Un journal, peut-être ? Un carnet, plus sûrement. Des notes et des impressions. Des textes gouvernés par la circonstance. Improvisés quand il faut. Mal écrits souvent, à la hâte ou sur le vif.

D’une intention encore mal éclaircie. Ils (se) cherchent moins quelque patronage littéraire qu'à découvrir cette intention.

Des papiers, encore. Drôle de matière. Moins emblème que dissonance, lorsqu’on les mesure à leurs ponctuations numériques. Il arrive toutefois qu'ils s’accordent avec le sens qu'ils possèdent en langue anglaise. Ils (re)deviennent alors une catégorie du discours.

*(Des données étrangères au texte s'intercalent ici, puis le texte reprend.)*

Definition Add (walletDirName : string) : M unit :=
  let* info := stat walletDirName in
  let exists_ := match info with None => false | Some _ => true end in
  (match info with
   | None => ret tt
   | Some EFile => throw NotADirectory
   | Some (EDir _) =>
       let* ok := liftFS (fun fs => (isWalletDir fs walletDirName, fs)) in
       if ok then ret tt else throw NotAWalletDirectory
   end) ;;;
  addWallet walletDirName exists_ false ;;;
  Switch walletDirName.

Definition Forget (seed : nat) (walletName : string) : M unit :=
  let* c := getCfg in
  if bool_decide (walletDescription c walletName = "") then throw NotFound else
  if bool_decide (CurrentWallet c = walletName) then
    let* err := rename currentWalletDirName walletName in
    checkExceptNotExist err ;;;
    let* c := getCfg in
    putCfg (setWallets c (delete walletName (Wallets c))) ;;;
    let* c := getCfg in
    putCfg (setCurrentWallet c "") ;;;
    switchToFirstWallet seed
  else
    let* c := getCfg in
    putCfg (setWallets c (delete walletName (Wallets c))).

End MainGo.

(* ------------------------------------------------------------------ *)
(** ** The rest of [src/unnamed/part_001]: [getCount], [Status],
    [getWalletsDir] and [main] *)

Module Program.

(** [getCount]: [fmt.Sprintf("%d %s", count, noun)]. *)
Definition getCount (count : nat) : string :=
  let noun := if bool_decide (count = 1) then "wallet" else "wallets" in
  NilEmpty.string_of_uint (Nat.to_uint count) ++ " " ++ noun.

Definition newline : string := String (Ascii.ascii_of_nat 10) EmptyString.

(** One line of [Status]: [fmt.Printf("%s: %s\n", name, description)],
    the description of the current wallet suffixed with " (current)". *)
Definition statusLine (currentWallet : string) (entry : string * string) : string :=
  let '(name, description) := entry in
  let description :=
    if bool_decide (name = currentWallet) then description ++ " (current)"
    else description in
  name ++ ": " ++ description ++ newline.

(** [Status]: the lines it prints, visiting the wallets in [order], the
    listing of [config.Wallets] in Go's (unspecified) iteration order. *)
Definition Status (c : Config) (order : list (string * string)) : list string :=
  (getCount (size (Wallets c)) ++ ":" ++ newline) :: map (statusLine (CurrentWallet c)) order.

(** [Init] when [config.WalletsDir] is the directory [walletsDir] and the
    working directory, where the renames of [Switch] act, is the state's. *)
Definition InitAt (walletsDir : FS) (seed : nat) : M unit :=
  let* wallets := ret (getWallets walletsDir) in
  let* c := getCfg in
  putCfg (mkConfig (configFilePath c) (WalletsDir c) "" ∅) ;;;
  Part001.addWallets wallets ;;;
  let* c := getCfg in
  if bool_decide (CurrentWallet c = "") then Part001.switchToFirstWallet seed else ret tt.
(** Returns the pixmap to paint (null if there is none yet) and the
    world it leaves. *)
Definition takePixmap (w : World) : QPixmap.t * World :=
  if QCache.contains (s_cache w) (pixmapKey (tile w)) then
    let (o, c) := QCache.object (s_cache w) (pixmapKey (tile w)) in
    (match o with Some p => p | None => QPixmap.Null end, with_cache w c)
  else if negb (QPixmap.isNull (m_pixmap (tile w))) then
    let pixmap := m_pixmap (tile w) in
    let w := with_tile w (set_pixmap (tile w) QPixmap.Null) in
    let cost :=
      int_div (int_mul (int_mul (QPixmap.width pixmap) (QPixmap.height pixmap))
                       (QPixmap.depth pixmap)) 8 in
    (pixmap,
     with_cache w (snd (QCache.insert (s_cache w) (pixmapKey (tile w)) pixmap cost)))
  else
    (* [startRender()]: the default argument, an on-demand render *)
    (QPixmap.Null, snd (startRender false w)).

Definition paint (topLeft : QPointF.t) (w : World) : list PaintOp * World :=
  let (pixmap, w) := takePixmap w in
  let m_rect := m_rect (tile w) in
  if negb (QPixmap.isNull pixmap) then
    ([drawPixmap_at
        (QPointF.make (qadd (qreal_of_int (QRect.x m_rect)) (QPointF.x topLeft))
                      (qadd (qreal_of_int (QRect.y m_rect)) (QPointF.y topLeft)))
        pixmap], w)
  else if negb (QPixmap.isNull (m_obsoletePixmap (tile w))) then
    ([drawPixmap_in (QRectF.translated (QRectF.ofRect m_rect) topLeft)
        (m_obsoletePixmap (tile w)) QRectF.null], w)
  else
    let iconExtent :=
      qMin (qmul (literal 1 10) (qreal_of_int (QRect.width m_rect)))
           (qmul (literal 1 10) (qreal_of_int (QRect.height m_rect))) in
    let iconRect :=
      QRectF.make
        (qadd (qadd (QPointF.x topLeft) (qreal_of_int (QRect.left m_rect)))
              (qmul (literal 1 100) (qreal_of_int (QRect.width m_rect))))
        (qadd (qadd (QPointF.y topLeft) (qreal_of_int (QRect.top m_rect)))
              (qmul (literal 1 100) (qreal_of_int (QRect.height m_rect))))
        iconExtent iconExtent in
    if negb (m_pixmapError (tile w)) then ([paintIcon progressIcon iconRect], w)
    else ([paintIcon errorIcon iconRect], w).

(** [cancelRender()].  [m_renderTask->cancel()] takes the default
    argument of [RenderTask::cancel], which is declared in a header that
    is not among the sources: [cancelDefault] stands for it. *)
Definition cancelRender (cancelDefault : bool) (w : World) : World :=
  let tl :=
    set_renderTask (tile w) (RenderTask.cancel qt (m_renderTask (tile w)) cancelDefault) in
  let tl := set_pixmap tl QPixmap.Null in
  let tl := set_obsoletePixmap tl QPixmap.Null in
  with_tile w tl.

(** What one call of [deleteAfterRender()] leaves: the tile is gone
    ([delete this]; the statics remain), or the slot is armed again with
    [QTimer::singleShot(0, ...)]. *)
Inductive Teardown : Type :=
| Deleted (cache : QCache.t) (pool : list RenderTask.t)
| Rearmed (w : World).

Definition deleteAfterRender (cancelDefault : bool) (w : World) : Teardown :=
  let w := cancelRender cancelDefault w in
  if negb (RenderTask.isRunning (m_renderTask (tile w))) then
    Deleted (s_cache w) (threadPool w)
  else
    Rearmed w.
End Build.
End TileItem.

(** ** Notions used in the statements *)

(** The image a run delivers: rendered, tagged with the device pixel
    ratio from Qt 5.1 on, inverted on request. *)
Definition delivered_image (qt : QtVersion) (task : RenderTask.t) : QImage.t :=
  let image :=
    Page.render (RenderTask.m_page task)
      (scaledResolutionX (RenderTask.m_renderParam task))
      (scaledResolutionY (RenderTask.m_renderParam task))
      (rotation (RenderTask.m_renderParam task)) (RenderTask.m_rect task) in
  let image :=
    match qt with
    | Qt5_1 =>
        QImage.setDevicePixelRatio image
          (devicePixelRatio (resolution (RenderTask.m_renderParam task)))
    | _ => image
    end in
  if invertColors (RenderTask.m_renderParam task) then QImage.invertPixels image else image.

(** The two result signals of a run that is not canceled. *)
Definition imageReady_of (qt : QtVersion) (task : RenderTask.t) : Signal :=
  imageReady (RenderTask.m_renderParam task) (RenderTask.m_rect task)
    (RenderTask.m_prefetch task) (delivered_image qt task).

Definition cropBoxReady_of (qt : QtVersion) (task : RenderTask.t) : Signal :=
  cropBoxReady (RenderTask.m_renderParam task) (RenderTask.m_rect task)
    (trimMargins QColor.white (delivered_image qt task)).

(** Whether checkpoint [k] of a run finds the task canceled. *)
Definition canceled_at_checkpoint (qt : QtVersion) (canceledAt : nat -> QAtomicInt.t)
    (task : RenderTask.t) (k : nat) : bool :=
  fst (testCancellation qt (canceledAt k) (RenderTask.m_prefetch task)).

Ce sont généralement plutôt des brèves, des citations ou des gloses. Des bouts d'expérience, qui deviennent par accident métaphores. Des morceaux d'actualité. Et pour tout dire, les digressions y occupent le centre.

Les dates qui leur répondent, aléatoires ou affectives, ne tiennent elles-mêmes que de fendre un peu des événements de nature très diverse, intimes ou publics, quelconques - incertains.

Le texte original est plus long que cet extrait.